Stored items:

* * * *

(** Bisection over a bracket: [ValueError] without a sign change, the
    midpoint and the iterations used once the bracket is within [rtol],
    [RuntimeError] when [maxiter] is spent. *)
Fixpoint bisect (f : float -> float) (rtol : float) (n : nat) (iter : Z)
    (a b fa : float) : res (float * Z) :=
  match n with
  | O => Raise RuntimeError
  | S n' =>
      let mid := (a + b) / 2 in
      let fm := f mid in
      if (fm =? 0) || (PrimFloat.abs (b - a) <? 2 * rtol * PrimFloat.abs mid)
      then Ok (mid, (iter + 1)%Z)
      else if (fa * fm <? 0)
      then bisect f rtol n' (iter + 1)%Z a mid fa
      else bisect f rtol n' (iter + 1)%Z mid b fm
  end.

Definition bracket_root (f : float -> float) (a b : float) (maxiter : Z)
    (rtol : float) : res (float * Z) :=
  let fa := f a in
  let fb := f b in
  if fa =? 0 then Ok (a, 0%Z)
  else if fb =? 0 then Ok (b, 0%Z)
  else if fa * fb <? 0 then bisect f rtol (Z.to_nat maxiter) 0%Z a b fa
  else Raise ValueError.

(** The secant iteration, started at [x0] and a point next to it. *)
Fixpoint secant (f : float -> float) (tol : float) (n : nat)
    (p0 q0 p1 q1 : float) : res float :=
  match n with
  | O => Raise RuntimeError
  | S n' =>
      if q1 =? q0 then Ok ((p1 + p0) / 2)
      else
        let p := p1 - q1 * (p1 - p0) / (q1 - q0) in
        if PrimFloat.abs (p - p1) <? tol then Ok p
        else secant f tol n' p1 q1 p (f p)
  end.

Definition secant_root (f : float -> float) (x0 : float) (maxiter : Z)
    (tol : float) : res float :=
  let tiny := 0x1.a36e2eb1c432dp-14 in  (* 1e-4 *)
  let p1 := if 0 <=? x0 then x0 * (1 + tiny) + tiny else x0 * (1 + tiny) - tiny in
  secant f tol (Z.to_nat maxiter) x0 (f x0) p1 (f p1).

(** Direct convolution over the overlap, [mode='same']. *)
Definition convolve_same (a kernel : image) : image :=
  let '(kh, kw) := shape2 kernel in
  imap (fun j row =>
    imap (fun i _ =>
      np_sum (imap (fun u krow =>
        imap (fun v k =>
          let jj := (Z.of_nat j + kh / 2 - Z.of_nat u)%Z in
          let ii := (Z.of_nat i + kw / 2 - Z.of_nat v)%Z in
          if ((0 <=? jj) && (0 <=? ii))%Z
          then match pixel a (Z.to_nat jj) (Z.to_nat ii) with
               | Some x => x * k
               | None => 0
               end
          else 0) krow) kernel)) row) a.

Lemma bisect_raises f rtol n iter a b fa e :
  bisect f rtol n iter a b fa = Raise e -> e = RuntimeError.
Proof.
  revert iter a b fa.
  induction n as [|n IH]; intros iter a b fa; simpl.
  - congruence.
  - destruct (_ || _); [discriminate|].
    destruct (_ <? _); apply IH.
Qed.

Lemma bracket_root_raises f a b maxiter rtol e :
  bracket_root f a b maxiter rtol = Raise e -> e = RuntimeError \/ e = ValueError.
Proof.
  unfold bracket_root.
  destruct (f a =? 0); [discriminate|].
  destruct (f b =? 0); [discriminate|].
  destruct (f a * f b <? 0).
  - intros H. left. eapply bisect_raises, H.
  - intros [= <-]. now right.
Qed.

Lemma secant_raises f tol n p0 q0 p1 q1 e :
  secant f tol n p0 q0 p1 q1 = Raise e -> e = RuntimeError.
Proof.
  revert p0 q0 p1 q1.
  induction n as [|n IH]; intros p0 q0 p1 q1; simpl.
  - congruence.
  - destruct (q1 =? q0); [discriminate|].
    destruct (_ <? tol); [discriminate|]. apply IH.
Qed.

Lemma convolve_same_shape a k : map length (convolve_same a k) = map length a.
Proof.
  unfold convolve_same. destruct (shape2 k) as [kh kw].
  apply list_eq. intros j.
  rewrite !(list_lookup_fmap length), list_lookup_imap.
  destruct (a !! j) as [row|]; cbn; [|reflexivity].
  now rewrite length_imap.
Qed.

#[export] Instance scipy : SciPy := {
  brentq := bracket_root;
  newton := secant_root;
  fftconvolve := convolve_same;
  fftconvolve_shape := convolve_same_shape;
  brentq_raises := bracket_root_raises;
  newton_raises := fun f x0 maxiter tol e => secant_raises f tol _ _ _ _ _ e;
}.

* * * *

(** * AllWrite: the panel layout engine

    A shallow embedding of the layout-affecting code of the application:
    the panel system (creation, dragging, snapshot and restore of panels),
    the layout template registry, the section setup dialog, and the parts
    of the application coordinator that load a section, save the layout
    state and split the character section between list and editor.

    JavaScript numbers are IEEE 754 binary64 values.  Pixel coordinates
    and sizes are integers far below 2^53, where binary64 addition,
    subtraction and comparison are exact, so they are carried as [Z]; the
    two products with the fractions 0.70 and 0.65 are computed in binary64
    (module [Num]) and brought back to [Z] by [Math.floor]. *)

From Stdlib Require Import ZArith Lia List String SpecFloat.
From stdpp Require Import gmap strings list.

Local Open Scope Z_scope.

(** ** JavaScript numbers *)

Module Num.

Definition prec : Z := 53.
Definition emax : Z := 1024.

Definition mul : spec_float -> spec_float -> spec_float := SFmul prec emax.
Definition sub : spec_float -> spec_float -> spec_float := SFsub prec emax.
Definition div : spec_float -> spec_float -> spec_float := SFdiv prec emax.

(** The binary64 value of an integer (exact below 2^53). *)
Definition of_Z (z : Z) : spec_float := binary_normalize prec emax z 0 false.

* * * *

Task objective:
All that is needed is the exact run of lines above from the line containing "(rtol : float) : res" through the line containing "let p := p1", both of them included.

Solution to this problem:
    (rtol : float) : res (float * Z) :=
  let fa := f a in
  let fb := f b in
  if fa =? 0 then Ok (a, 0%Z)
  else if fb =? 0 then Ok (b, 0%Z)
  else if fa * fb <? 0 then bisect f rtol (Z.to_nat maxiter) 0%Z a b fa
  else Raise ValueError.

(** The secant iteration, started at [x0] and a point next to it. *)
Fixpoint secant (f : float -> float) (tol : float) (n : nat)
    (p0 q0 p1 q1 : float) : res float :=
  match n with
  | O => Raise RuntimeError
  | S n' =>
      if q1 =? q0 then Ok ((p1 + p0) / 2)
      else
        let p := p1 - q1 * (p1 - p0) / (q1 - q0) in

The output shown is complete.